Token Usage and Metrics

Every Chat call returns an llmapi.Usage aggregating token consumption across all turns:

type Usage struct {
    InputTokens      int    // prompt tokens charged
    OutputTokens     int    // completion tokens generated
    CacheReadTokens  int    // tokens served from the provider's prompt cache
    CacheWriteTokens int    // tokens written to the provider's prompt cache
    Model            string // provider's model identifier that produced this completion
    Turns            int    // number of LLM turns aggregated
}

The claudellm provider sets two cache_control breakpoints on requests so Anthropic’s prompt cache can be reused across turns. Cached input is reflected in CacheReadTokens / CacheWriteTokens.

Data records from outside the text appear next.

Lemma about_loop_overflow (props : list GladeProperty) (l : about_locals)
    (p : GladeProperty) (first rest : string) :
  List.length (authors l) = 30 ->
  List.length (documenters l) = 30 ->
  In p props ->
  name p = "authors" \/ name p = "documenters" ->
  value p = first +++ nl +++ rest ->
  nonempty first = true ->
  has_char (ascii_of_nat 10) first = false ->
  30 <= List.length (first :: comma_names rest) ->
  about_loop props l = Undefined.
Proof.
  intros La Ld Hin Hname Hv Hn Hc Hmany.
  revert l La Ld; induction props as [|q props IH]; intros l La Ld;
    [destruct Hin|].
  cbn [about_loop]. destruct Hin as [->|Hin].
  - now rewrite (about_step_overflow l p first rest).
  - destruct (about_step l q) as [l1| |] eqn:Hs.
    + destruct (about_step_lengths _ _ _ Hs) as [L1 L2].
      apply (IH Hin); congruence.
    + reflexivity.
    + now apply about_step_no_fuel in Hs.
Qed.

(** The factory either writes past the end of one of its two blocks, or
    makes these ten calls: the dialog is created; its program name is the
    global [PROGRAM_NAME] whenever that is not the null pointer, whatever the
    [program_name] property says; version, comments, license, website and
    website label are each the value of the last property of that name, or
    empty; the two blocks of 30 cells are handed over; the documenters block
    is freed.  The iteration bound of the embedding is never what stops it. *)
Theorem about_dialog_calls (PROGRAM_NAME : option string)
    (info : GladeWidgetInfo) :
  gui_GtkAboutDialog PROGRAM_NAME info = Undefined
  \/ exists a d,
       List.length a = 30 /\ List.length d = 30
       /\ gui_GtkAboutDialog PROGRAM_NAME info
          = Done [ GtkAboutDialogNew;
                   GtkAboutDialogSetProgramName
                     (match PROGRAM_NAME with
                      | Some n => n
                      | None => text_of "program_name" (properties info)
                      end);
                   GtkAboutDialogSetVersion
                     (text_of "version" (properties info));
                   GtkAboutDialogSetComments
                     (text_of "comments" (properties info));
                   GtkAboutDialogSetLicense
                     (text_of "license" (properties info));
                   GtkAboutDialogSetWebsite
                     (text_of "website" (properties info));
                   GtkAboutDialogSetWebsiteLabel
                     (text_of "website_label" (properties info));
                   GtkAboutDialogSetAuthors a;
                   GtkAboutDialogSetDocumenters d;
                   FreeDocumenters ].
Proof.
  unfold gui_GtkAboutDialog.
  destruct (about_loop (properties info) about_start) as [l| |] eqn:Hl.
  - right.
    destruct (about_loop_done _ _ Hl)
      as (<- & <- & <- & <- & <- & <- & La & Ld).
    exists (authors l), (documenters l). auto.
  - now left.
  - now apply about_loop_no_fuel in Hl.
Qed.
(** * Further properties of the code *)

(** ** Degrees and radians *)

(** X1. [degToRad] always returns a finite number: 0 when the argument is
    [NaN] or an infinity, and, in exact arithmetic, the argument times
    pi/180 when the argument is finite and of magnitude at most 5e307.
    The bound keeps the product [degrees * Math.PI] of line 6 below the
    largest binary64 number; above it the product is an infinity in the
    source and the guard of line 7 returns 0. *)
Theorem degToRad_finite_or_zero :
  forall (degrees : number) (w : Console),
    exists r : R,
      value (degToRad degrees) w = Some (Ok (Fin r))
      /\ (forall d : R,
            degrees = Fin d -> Rabs d <= 5 * 10 ^ 307 -> r = d * PI / 180)
      /\ (isFinite degrees = false -> r = 0).
Proof.
  intros degrees w. pose proof PI_RGT_0 as Hpi.
  destruct degrees as [d | | |].
  - exists (d * PI / 180). unfold value. rewrite degToRad_Fin.
    repeat split; [now intros d' [= <-] _ | discriminate].
  - exists 0. unfold value, degToRad, Math.PI, mul, scaleInf, div.
    rewrite (Rltb_lt 0 PI), (Rltb_ge 180 0) by lra.
    repeat split; discriminate.
  - exists 0. unfold value, degToRad, Math.PI, mul, scaleInf, div.
    rewrite (Rltb_lt 0 PI), (Rltb_ge 180 0) by lra.
    repeat split; discriminate.
  - exists 0. repeat split; discriminate.
Qed.

Lemma radToDeg_Fin (r : R) (w : Console) :
  radToDeg (Fin r) w = Some (Ok (Fin (r * 180 / PI)), w).
Proof.
  unfold radToDeg, Math.PI. rewrite mul_Fin, div_Fin by apply PI_neq0.
  reflexivity.
Qed.

(** X2. On finite numbers [radToDeg] and [degToRad] are inverse to each
    other, in both orders. *)
Theorem degrees_radians_round_trip :
  forall (t : R) (w : Console),
    value (bind (degToRad (Fin t)) radToDeg) w = Some (Ok (Fin t))
    /\ value (bind (radToDeg (Fin t)) degToRad) w = Some (Ok (Fin t)).
Proof.
  intros t w. pose proof PI_neq0 as Hpi.
  rewrite !value_bind, degToRad_Fin, radToDeg_Fin.
  unfold value. rewrite degToRad_Fin, radToDeg_Fin. simpl.
  split; do 3 f_equal; field; exact Hpi.
Qed.

(** ** The Julian Day *)

(** X3. [dateToJulianDay] never throws and always returns a finite number,
    whatever the date object answers. *)
Theorem julian_day_always_finite :
  forall (d : Date) (w : Console),
    exists r : R, value (dateToJulianDay d) w = Some (Ok (Fin r)).
Proof.
  intros d w.
  unfold value, dateToJulianDay, tryCatch, bind, toISOString, console_log.
  destruct (isNaN (getTime d)) eqn:Ht; simpl.
  - eexists; reflexivity.
  - destruct (rawJulianDay d) as [r | | |]; simpl; eexists; reflexivity.
Qed.

Lemma dateToJulianDay_raw (d : Date) (r : R) (w : Console) :
  isNaN (getTime d) = false -> rawJulianDay d = Fin r ->
  value (dateToJulianDay d) w = Some (Ok (Fin r)).
Proof.
  intros Ht Hraw.
  unfold value, dateToJulianDay, tryCatch, bind, toISOString, console_log.
  rewrite Ht, Hraw. reflexivity.
Qed.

Per-turn token consumption is also emitted as the microbus_llm_tokens_total counter metric, labeled by provider, model, and direction (input, output, cacheRead, cacheWrite). The bundled LLM Grafana dashboard charts tokens by direction/provider/model and the cache hit ratio.

Testing with Mocks

Mock the LLM service in tests to avoid needing a real API key:

llmMock := llm.NewMock()
llmMock.MockChat(func(ctx context.Context, provider string, model string, messages []llmapi.Message, toolURLs []string, options *llmapi.ChatOptions) (messagesOut []llmapi.Message, usage llmapi.Usage, err error) {
    return []llmapi.Message{{Role: "assistant", Content: "Mocked response"}}, llmapi.Usage{Turns: 1}, nil
})

app := application.New()
app.Add(svc, llmMock, tester)
app.RunInTest(t)

To test against the real llm.core without calling a live LLM API, mock the provider service (claudellm, chatgptllm, or geminillm) at the Turn boundary:

claudeMock := claudellm.NewMock()
claudeMock.MockTurn(func(ctx context.Context, model string, messages []llmapi.Message, tools []llmapi.Tool, options *llmapi.TurnOptions) (content string, toolCalls []llmapi.ToolCall, usage llmapi.Usage, err error) {
    return "Hello from mock!", nil, llmapi.Usage{Model: model, Turns: 1}, nil
})

app := application.New()
app.Add(svc, llm.NewService(), claudeMock, tester)
app.RunInTest(t)

Mocking at the provider boundary exercises the full tool-calling loop, schema resolution, and bus dispatch in llm.core while keeping the test offline.